As Virginia and the rest of the world continue to endure the COVID-19 pandemic, truth and integrity in budgeting matter more than ever. In life, truth and integrity means upholding strong moral principles, from keeping your promises to taking responsibility for your actions. How can we assess these characteristics in a locality’s financial documents?

This past March, the Volcker Alliance — a nonprofit founded in 2013 by former Federal Reserve Board Chair Paul A. Volcker, focused on helping the public sector solve key challenges — published “Truth and Integrity in State Budgeting: Preparing for the Storm.” The fourth such report assessed states’ decisions from FY 2015 through FY 2019 through five “building blocks of budgeting.”

Virginia’s report card revealed top grades in two of those areas. The commonwealth earned an A in “budget forecasting,” which was defined as “how and whether states estimate revenues and expenditures for the coming fiscal year and the long term.” That was well above the C national average.

Virginia’s “reserve funds” also received an A, meaning the commonwealth had set “clear policies for rainy day fund deposits and withdrawals” and adjusted levels to meet the “historical volatility” of its revenues. Nationally, states averaged a B.

The rest of Virginia’s budget behaviors were murkier. The state was given a C for “budget maneuvers” — tactics where “one-time actions” are used to “offset recurring expenditures.” The commonwealth also received a C for “transparency,” deemed as “data that public officials and citizens need to understand budgets.” Both scores were below the national averages of a B in each category.

Virginia’s most glaring deficiency was its handling of “legacy costs” — how well it is meeting retirement obligations for public employees. The commonwealth earned a D average, but shortcomings were worse in seven other states that earned a D-minus (the lowest possible grade). Only seven states were worthy of an A grade.

This five-year snapshot only takes us so far. Our world looks far different than it did at the end of FY 2019 (June 30 of that year). The economy was doing well, with low unemployment. Masks largely were reserved for professional settings, like a health care operating room or a construction site. Social distancing markers were not part of floors across indoor atmospheres, from grocery stores to offices.
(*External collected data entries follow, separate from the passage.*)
(** * A chat front-end, its /api/chat route and its persistence helpers

    Shallow embedding of
    - [src/components/ChatInterface.js]  (the React component, [sendMessage]),
    - the [/api/chat] route              ([handler]),
    - [src/lib/database.js]              (the Supabase wrappers),
    followed by the properties the specification states about them. *)

From Stdlib Require Import String Ascii List Bool ZArith NArith Lia.
Import ListNotations.
Open Scope string_scope.
Set Warnings "-register-all".

(* ===================================================================== *)
(** * JavaScript values, as far as the three files look at them *)
(* ===================================================================== *)

Module JS.

(** A thrown [Error] object.  The program reads two of its properties:
    [error.message] (the component's [catch], the route's [details]) and
    [error.status] (the route's classification).  [status] is [None] for
    errors that carry no HTTP status ([TypeError], connection errors). *)
Record exn := mkExn { name : string; message : string; status : option Z }.

(** The outcome of evaluating an expression: a value, or a [throw]. *)
Inductive result (A : Type) : Type :=
| Ok (a : A)
| Throw (e : exn).
Arguments Ok {A} a.
Arguments Throw {A} e.

Definition bind {A B} (r : result A) (k : A -> result B) : result B :=
  match r with
  | Ok a => k a
  | Throw e => Throw e
  end.

Declare Scope js_scope.
Delimit Scope js_scope with js.
Notation "x <- r ;; k" := (bind r (fun x => k))
  (at level 61, r at next level, right associativity) : js_scope.

(** JSON-shaped values.  The program does no arithmetic: it only tests
    numbers for truthiness and prints them, so a number is carried as the
    text [ToString] gives it ("500", "0.7", "NaN").  A string is a sequence
    of code units below 256.  The field list of an object has distinct
    keys. *)
Inductive value : Type :=
| Undefined
| Null
| Bool (b : bool)
| Num (repr : string)
| Str (s : string)
| Arr (items : list value)
| Obj (fields : list (string * value)).

(** [!!v] *)
Definition truthy (v : value) : bool :=
  match v with
  | Undefined | Null => false
  | Bool b => b
  | Num r => negb ((r =? "0") || (r =? "NaN"))
  | Str s => negb (s =? "")
  | Arr _ | Obj _ => true
  end.

(** [a || b] *)
Definition or_else (a b : value) : value := if truthy a then a else b.

(** [Array.isArray(v)] *)
Definition isArray (v : value) : bool :=
  match v with Arr _ => true | _ => false end.

Fixpoint lookup (key : string) (fields : list (string * value)) : value :=
  match fields with
  | [] => Undefined
  | (k, v) :: rest => if k =? key then v else lookup key rest
  end.

(** The object has a property of its own under [key], whatever its value. *)
Definition has_own (key : string) (fields : list (string * value)) : bool :=
  existsb (fun kv => fst kv =? key) fields.

(** The messages are V8's.  Other engines word them differently; nothing
    below depends on the wording. *)
Definition TypeError (msg : string) : exn :=
  {| name := "TypeError"; message := msg; status := None |}.

(** [ToString], as a template literal applies it.  An array prints its
    elements separated by commas, [null] and [undefined] elements as the
    empty string.  An object prints as [[object Object]] through the
    inherited [toString]; a property [toString] of its own hides that
    method, and since no JSON value can be called ([valueOf] gives the
    object back) the conversion throws a [TypeError].  An array converts
    its elements from left to right and throws with the first that does. *)
Fixpoint to_string (v : value) : result string :=
  match v with
  | Undefined => Ok "undefined"
  | Null => Ok "null"
  | Bool true => Ok "true"
  | Bool false => Ok "false"
  | Num r => Ok r
  | Str s => Ok s
  | Arr items =>
      (fix joined (l : list value) : result string :=
         match l with
         | [] => Ok ""
         | x :: rest =>
             (first <- match x with
                       | Undefined | Null => Ok ""
                       | _ => to_string x
                       end ;;
              match rest with
              | [] => Ok first
              | _ :: _ => more <- joined rest ;; Ok (first ++ "," ++ more)
              end)%js
         end) items
  | Obj fields =>
      if has_own "toString" fields
      then Throw (TypeError "Cannot convert object to primitive value")
      else Ok "[object Object]"
  end.

(** How an error message names [null] and [undefined]. *)
Definition nullish (v : value) : string :=
  match v with Null => "null" | _ => "undefined" end.

(** What is thrown when a property of [null] or [undefined] is read. *)
Definition cannot_read (v : value) (key : string) : exn :=
  TypeError ("Cannot read properties of " ++ nullish v
             ++ " (reading '" ++ key ++ "')").

(** [v.key] for a key that no prototype defines (the program reads
    [messages], [choices], [message], [content], [error], [data]): the own
    property of an object, [undefined] on any other value, a [TypeError] on
    [null] and [undefined]. *)
Definition get (v : value) (key : string) : result value :=
  match v with
  | Undefined | Null => Throw (cannot_read v key)
  | Obj fields => Ok (lookup key fields)
  | _ => Ok Undefined
  end.

(** [v?.key] *)
Definition get_opt (v : value) (key : string) : result value :=
  match v with
  | Undefined | Null => Ok Undefined
  | _ => get v key
  end.

(** [v[0]]: the first element of an array, the first character of a
    string, the property ["0"] of an object. *)
Definition get0 (v : value) : result value :=
  match v with
  | Undefined | Null => Throw (cannot_read v "0")
  | Arr items => Ok (hd Undefined items)
  | Str (String c _) => Ok (Str (String c ""))
  | Obj fields => Ok (lookup "0" fields)
  | _ => Ok Undefined
  end.

(** [const { key } = expr], where [expr] evaluates to [v] *)
Definition destructure (expr : string) (v : value) (key : string) : result value :=
  match v with
  | Undefined | Null =>
      Throw (TypeError ("Cannot destructure property '" ++ key ++ "' of '"
                        ++ expr ++ "' as it is " ++ nullish v ++ "."))
  | _ => get v key
  end.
But regardless of a historic public health crisis’ impact on daily life, government budgets always should tell the truth and be premised on integrity. The Government Finance Officers Association (GFOA) — an organization representing more than 20,000 public finance officials in the U.S. and Canada — has helped push that message for decades.
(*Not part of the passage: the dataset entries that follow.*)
Lemma prActionText_cases (action pr : value) (verb : jsstring) :
  prActionText action pr = Ok verb ->
  (action = JStr (lit "opened") -> verb = lit "创建了新的") /\
  (action = JStr (lit "closed") ->
     exists merged, get pr "merged" = Ok merged /\
       verb = if truthy merged then lit "合并了" else lit "关闭了") /\
  (action = JStr (lit "reopened") -> verb = lit "重新打开了") /\
  (action = JStr (lit "edited") -> verb = lit "编辑了") /\
  (forall s, action = JStr s ->
     s <> lit "opened" -> s <> lit "closed" ->
     s <> lit "reopened" -> s <> lit "edited" ->
     verb = lit "更新了(" ++ s ++ lit ")").
Proof.
  intros H. unfold prActionText in H.
  repeat split.
  - intros ->. rewrite is_str_lit in H. congruence.
  - intros ->. change (is_str (JStr (lit "closed")) "opened") with false in H.
    rewrite is_str_lit in H. bind_inv H. exists a. split; congruence.
  - intros ->. change (is_str (JStr (lit "reopened")) "opened") with false in H.
    change (is_str (JStr (lit "reopened")) "closed") with false in H.
    rewrite is_str_lit in H. congruence.
  - intros ->. change (is_str (JStr (lit "edited")) "opened") with false in H.
    change (is_str (JStr (lit "edited")) "closed") with false in H.
    change (is_str (JStr (lit "edited")) "reopened") with false in H.
    rewrite is_str_lit in H. congruence.
  - intros s -> H1 H2 H3 H4.
    rewrite !is_str_other in H by assumption.
    cbn [ToString bind] in H. congruence.
Qed.

Lemma prActionText_fallback (action pr : value) (verb : jsstring) :
  prActionText action pr = Ok verb ->
  is_str action "opened" = false -> is_str action "closed" = false ->
  is_str action "reopened" = false -> is_str action "edited" = false ->
  exists a, ToString action = Ok a /\ verb = lit "更新了(" ++ a ++ lit ")".
Proof.
  intros H H1 H2 H3 H4. unfold prActionText in H.
  rewrite H1, H2, H3, H4 in H. bind_inv H.
  eexists. split; [reflexivity | congruence].
Qed.

(** C5: the message of a pull-request payload is the header line, the
    link line and the line [<sender> <verb> Pull Request: <title>], in
    which the verb is the created verb for [opened], the merged verb for
    [closed] when the pull request's [merged] flag is truthy and the
    closed verb otherwise, the reopened and edited verbs for [reopened]
    and [edited], and for any other action value the updated verb with
    that value, as a template literal prints it, in brackets: an action
    string appears unchanged, a missing action as [undefined]. *)
Theorem pull_request_action_verb :
  forall (data action pr : value) (msg : jsstring),
    get data "action" = Ok action ->
    get data "pull_request" = Ok pr ->
    formatPullRequestMessage data = Ok msg ->
    msg <> [] ->
    exists verb htmlUrl repoName number senderLogin title,
      msg = lit "<b>GitHub PR通知</b>" ++ [10; 10]%N ++
            lit "<a href=" ++ [34]%N ++ htmlUrl ++ [34]%N ++ lit ">" ++
            repoName ++ lit " #" ++ number ++ lit "</a>" ++ [10]%N ++
            senderLogin ++ lit " " ++ verb ++ lit " Pull Request: " ++ title /\
      (v <- get pr "title" ;; ToString v) = Ok title /\
      (v <- get pr "number" ;; ToString v) = Ok number /\
      (action = JStr (lit "opened") -> verb = lit "创建了新的") /\
      (action = JStr (lit "closed") ->
         exists merged, get pr "merged" = Ok merged /\
           verb = if truthy merged then lit "合并了" else lit "关闭了") /\
      (action = JStr (lit "reopened") -> verb = lit "重新打开了") /\
      (action = JStr (lit "edited") -> verb = lit "编辑了") /\
      (forall s, action = JStr s ->
         s <> lit "opened" -> s <> lit "closed" ->
         s <> lit "reopened" -> s <> lit "edited" ->
         verb = lit "更新了(" ++ s ++ lit ")") /\
      (action <> JStr (lit "opened") -> action <> JStr (lit "closed") ->
       action <> JStr (lit "reopened") -> action <> JStr (lit "edited") ->
         exists a, ToString action = Ok a /\
                   verb = lit "更新了(" ++ a ++ lit ")") /\
      (action = JUndefined -> verb = lit "更新了(undefined)").
Proof.
  intros data action pr msg Ha Hp H Hne.
  unfold formatPullRequestMessage in H.
  rewrite Ha, Hp in H. cbn [bind] in H.
  bind_inv H.
  destruct (negb (truthy pr) || negb (truthy a)).
  - congruence.
  - bind_inv H.
    match goal with
    | Hv : prActionText action pr = Ok ?verb,
      Hx : Ok (prTemplate ?h ?r ?n ?l ?verb ?t) = Ok msg |- _ =>
        exists verb, h, r, n, l, t;
        split; [injection Hx as <-; unfold prTemplate, nl, dquote; cbn [app];
                reflexivity |];
        split; [cbn [bind]; eassumption |];
        split; [cbn [bind]; eassumption |];
        destruct (prActionText_cases _ _ Hv) as (C1 & C2 & C3 & C4 & C5);
        pose proof (prActionText_fallback _ _ Hv) as C6
    end.
    repeat (split; [assumption |]).
    split.
    + intros N1 N2 N3 N4. apply C6.
      * destruct (is_str action "opened") eqn:Hs; [| reflexivity].
        apply is_str_eq in Hs. contradiction.
      * destruct (is_str action "closed") eqn:Hs; [| reflexivity].
        apply is_str_eq in Hs. contradiction.
      * destruct (is_str action "reopened") eqn:Hs; [| reflexivity].
        apply is_str_eq in Hs. contradiction.
      * destruct (is_str action "edited") eqn:Hs; [| reflexivity].
        apply is_str_eq in Hs. contradiction.
    + intros ->. destruct C6 as (shown & Hts & ->); try reflexivity.
      injection Hts as <-. reflexivity.
Qed.

End PullRequest.

(** The pull-request scenario of the specification: [closed] with the
    merged flag set uses the merged verb. *)
Example pull_request_scenario :
  formatPullRequestMessage (pr_payload (lit "closed") true)
  = Ok (prTemplate (lit "h") (lit "a/b") (lit "7") (lit "bob")
          (lit "合并了") (lit "T")).
Proof. vm_compute. reflexivity. Qed.

Example pull_request_fallback :
  formatPullRequestMessage (pr_payload (lit "zzz") false)
  = Ok (prTemplate (lit "h") (lit "a/b") (lit "7") (lit "bob")
          (lit "更新了(zzz)") (lit "T")).
Proof. vm_compute. reflexivity. Qed.

Lemma pull_request_action_verb_witness :
  exists verb htmlUrl repoName number senderLogin title,
    prTemplate (lit "h") (lit "a/b") (lit "7") (lit "bob") (lit "合并了") (lit "T")
      = lit "<b>GitHub PR通知</b>" ++ [10; 10]%N ++
        lit "<a href=" ++ [34]%N ++ htmlUrl ++ [34]%N ++ lit ">" ++
        repoName ++ lit " #" ++ number ++ lit "</a>" ++ [10]%N ++
        senderLogin ++ lit " " ++ verb ++ lit " Pull Request: " ++ title /\
    title = lit "T" /\
    (exists merged, merged = JBool true /\
       verb = if truthy merged then lit "合并了" else lit "关闭了").
Proof.
  destruct (@pull_request_action_verb engine
              (pr_payload (lit "closed") true)
              (JStr (lit "closed"))
              (pr_object true)
              (prTemplate (lit "h") (lit "a/b") (lit "7") (lit "bob")
                 (lit "合并了") (lit "T"))
              eq_refl eq_refl eq_refl ltac:(discriminate))
    as (verb & h & r & n & s & t & Hmsg & Ht & _ & _ & Hclosed & _).
  exists verb, h, r, n, s, t. split; [exact Hmsg |]. split.
  - vm_compute in Ht. injection Ht as <-. reflexivity.
  - destruct (Hclosed eq_refl) as (merged & Hm & Hv).
    exists merged. split; [vm_compute in Hm; injection Hm as <-; reflexivity | exact Hv].
Defined.

(** ** Push messages *)

Section StringFacts.

Lemma starts_with_app (pat r : jsstring) : starts_with pat (pat ++ r) = true.
Proof.
  induction pat as [| p pat IH]; simpl; [reflexivity |].
  now rewrite N.eqb_refl, IH.
Qed.

Lemma starts_with_inv (pat s : jsstring) :
  starts_with pat s = true -> s = pat ++ skipn (List.length pat) s.
Proof.
  revert s. induction pat as [| p pat IH]; intros s H; simpl in *.
  - reflexivity.
  - destruct s as [| c s]; [discriminate |].
    apply andb_prop in H as [Hc Hs]. apply N.eqb_eq in Hc. subst c.
    f_equal. now apply IH.
Qed.

Lemma replace_unfold (pat rep s : jsstring) :
  replace pat rep s =
  if starts_with pat s then rep ++ skipn (List.length pat) s
  else match s with
       | [] => []
       | c :: s' => c :: replace pat rep s'
       end.
Proof. destruct s; reflexivity. Qed.

(** A leading [pat] is stripped. *)
Lemma replace_prefix (pat r : jsstring) : replace pat [] (pat ++ r) = r.
Proof.
  rewrite replace_unfold, starts_with_app. simpl.
  induction pat as [| p pat IH]; simpl; auto.
Qed.

(** A string in which [pat] does not occur stays as it is. *)
Lemma replace_absent (pat rep s : jsstring) :
  (forall a b, s <> a ++ pat ++ b) -> replace pat rep s = s.
Proof.
  induction s as [| c s IH]; intros H; rewrite replace_unfold.
  - destruct (starts_with pat []) eqn:Hs; [| reflexivity].
    apply starts_with_inv in Hs. exfalso. apply (H [] (skipn (List.length pat) [])).
    exact Hs.
  - destruct (starts_with pat (c :: s)) eqn:Hs.
    + apply starts_with_inv in Hs. exfalso.
      apply (H [] (skipn (List.length pat) (c :: s))). exact Hs.
    + f_equal. apply IH. intros a b Hab. apply (H (c :: a) b).
      simpl. now rewrite Hab.
Qed.

Lemma substring0_short (n : nat) (s : jsstring) :
  List.length s <= n -> substring0 n s = s.
Proof. intros H. unfold substring0. now apply firstn_all2. Qed.

Lemma substring0_long (n : nat) (s : jsstring) :
  n <= List.length s -> List.length (substring0 n s) = n.
Proof. intros H. unfold substring0. now apply firstn_length_le. Qed.

End StringFacts.

Section Push.
Context {E : Engine}.

(** C7: a push message ends with the commit line, [提交: ] followed by the
    first 100 characters (UTF-16 code units, as JavaScript counts them) of
    [head_commit.message] and then by an ellipsis exactly when the message
    is longer than 100; a message of 100 or fewer is shown whole and
    unchanged, with no ellipsis. *)
Theorem push_commit_excerpt :
  forall (data hc : value) (msg : jsstring),
    get data "head_commit" = Ok hc ->
    formatPushMessage data = Ok msg ->
    msg <> [] ->
    exists m repoUrl repoName senderLogin branch,
      let excerpt :=
        firstn 100 m ++ (if Nat.ltb 100 (List.length m) then lit "..." else []) in
      get hc "message" = Ok (JStr m) /\
      msg = lit "<b>GitHub Push通知</b>" ++ [10; 10]%N ++
            lit "<a href=" ++ [34]%N ++ repoUrl ++ [34]%N ++ lit ">" ++
            repoName ++ lit "</a>" ++ [10]%N ++
            senderLogin ++ lit " 推送到 " ++ branch ++ lit " 分支" ++ [10]%N ++
            lit "提交: " ++ excerpt /\
      (List.length m <= 100 -> excerpt = m) /\
      (100 < List.length m ->
         excerpt = firstn 100 m ++ lit "..." /\
         List.length (firstn 100 m) = 100 /\
         exists rest, rest <> [] /\ m = firstn 100 m ++ rest).
Proof.
  intros data hc msg Hh H Hne.
  unfold formatPushMessage in H.
  bind_inv H. injection Hh as ->.
  destruct (negb (truthy _) || negb (truthy hc)); [congruence |].
  bind_inv H.
  match goal with
  | Hx : commitExcerpt ?v = Ok ?x, Hm : get hc "message" = Ok ?v |- _ =>
      destruct v as [| | | | m | |]; try discriminate Hx;
      unfold commitExcerpt, substring0 in Hx;
      assert (Hex : x = firstn 100 m ++
                (if Nat.ltb 100 (List.length m) then lit "..." else []))
        by congruence;
      exists m
  end.
  match goal with
  | Hx : Ok (pushTemplate ?u ?r ?l ?b _) = Ok msg |- _ =>
      exists u, r, l, b; cbv zeta;
      split; [reflexivity |];
      split; [rewrite <- Hex; injection Hx as <-; reflexivity |]
  end.
  split.
  - intros Hle. rewrite firstn_all2 by assumption.
    destruct (Nat.ltb_spec 100 (List.length m)); [lia |]. apply List.app_nil_r.
  - intros Hlt. split; [| split].
    + destruct (Nat.ltb_spec 100 (List.length m)); [reflexivity | lia].
    + apply firstn_length_le. lia.
    + exists (skipn 100 m). split.
      * intros Hnil. pose proof (length_skipn 100 m) as Hl.
        rewrite Hnil in Hl. simpl in Hl. lia.
      * symmetry. apply firstn_skipn.
Qed.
Since 1945, the GFOA has awarded the Certificate of Achievement for Excellence in Financial Reporting. The honor goes to state and local governments that “go beyond the minimum requirements of generally accepted accounting principles to prepare comprehensive annual financial reports that evidence the spirit of transparency and full disclosure,” per the GFOA website.

In Virginia, as of Wednesday afternoon, dozens of entities had earned awards for FY 2020 (July 2019 to June 2020) — the latest round of certificates. The winners included towns, cities and counties — large and small — from Colonial Heights to Chesapeake; public employee benefit plans or systems like Fairfax County Police; “enterprise funds” that governments use to charge fees for services, like the Capital Region Airport Commission; and school districts. Some local entities have been perennial winners over the past few decades, like Chesterfield and Henrico counties.

To achieve such standing in FY 2020, governments’ comprehensive annual financial reports — a set of detailed statements showing their financial condition — had to pass a rigorous, 49-page GFOA checklist. Questions ranged from “Are text and numbers throughout the report easily readable?” to “Are revenue classifications sufficiently detailed to be meaningful?”

We know COVID-19 has placed an enormous strain on public finances, but these grades and awards are not about the health of our economy. They’re a measure of how well governments are reporting information to the people, with full transparency and accountability. We still are in a pandemic and, as a new fiscal year begins, truth and integrity in budgeting matter more than ever.